• [What to produce]: Only the lines from the one with "destruct (server w) as" to the end of the data below should be given again, exactly as written.

[Data excerpts]

(** C7, as amended: a missing connection setting (user, password or
    database) and a port that is not a number end the run before any
    connection is attempted, with nothing done to the outside; a missing
    or empty table name ends the run too, but only once the connection
    has been attempted: when the server accepts it, the run opens the
    connection, sends no statement, and closes it. *)
Theorem configuration_errors_are_fatal
    (store : table -> list string -> list value -> result (list value))
    (float_repr : SpecFloat.spec_float -> string) (w : world)
    (bad : connection_settings_invalid (environ w) \/ table_name_missing (environ w)) :
  is_ok (fst (fst (main store float_repr w))) = false
  /\ (connection_settings_invalid (environ w) ->
      exists e, main store float_repr w = (Raise e, [], server w))
  /\ (table_name_missing (environ w) ->
      forall config, get_db_config (environ w) = Ok config ->
        main store float_repr w =
          match server w with
          | None =>
              (Raise (RuntimeError "Could not connect to MySQL"), [Connect config], None)
          | Some db =>
              (Raise (RuntimeError
                        "Environment variable MYSQL_TABLE must be set with the table to export"),
               [Connect config; Called Close], Some db)
          end).
Proof.
  assert (connection_settings_invalid (environ w) ->
          exists e, main store float_repr w = (Raise e, [], server w)) as Hconfig.
  { intros H. apply get_db_config_invalid in H. unfold main. cbv zeta.
    destruct (get_db_config (environ w)) as [config | e]; [discriminate H |].
    exists e. reflexivity. }
  assert (table_name_missing (environ w) ->
          forall config, get_db_config (environ w) = Ok config ->
            main store float_repr w =
              match server w with
              | None =>
                  (Raise (RuntimeError "Could not connect to MySQL"), [Connect config], None)
              | Some db =>
                  (Raise (RuntimeError
                            "Environment variable MYSQL_TABLE must be set with the table to export"),
                   [Connect config; Called Close], Some db)
              end) as Htable.
  { intros H config Hc. unfold main. cbv zeta. rewrite Hc.
    destruct (server w) as [db |]; [| reflexivity].
    unfold export. rewrite (get_table_name_missing _ H). reflexivity. }
  split; [| split; [exact Hconfig | exact Htable]].
  destruct (get_db_config (environ w)) as [config | e] eqn:Hc.
  - destruct bad as [H | H].
    + apply get_db_config_invalid in H. rewrite Hc in H. discriminate H.
    + rewrite (Htable H config eq_refl). destruct (server w); reflexivity.
  - unfold main. cbv zeta. rewrite Hc. reflexivity.
Qed.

[/Data excerpts]

• [Solution to this task]:
    destruct (server w) as [db |]; [| reflexivity].
    unfold export. rewrite (get_table_name_missing _ H). reflexivity. }
  split; [| split; [exact Hconfig | exact Htable]].
  destruct (get_db_config (environ w)) as [config | e] eqn:Hc.
  - destruct bad as [H | H].
    + apply get_db_config_invalid in H. rewrite Hc in H. discriminate H.
    + rewrite (Htable H config eq_refl). destruct (server w); reflexivity.
  - unfold main. cbv zeta. rewrite Hc. reflexivity.
Qed.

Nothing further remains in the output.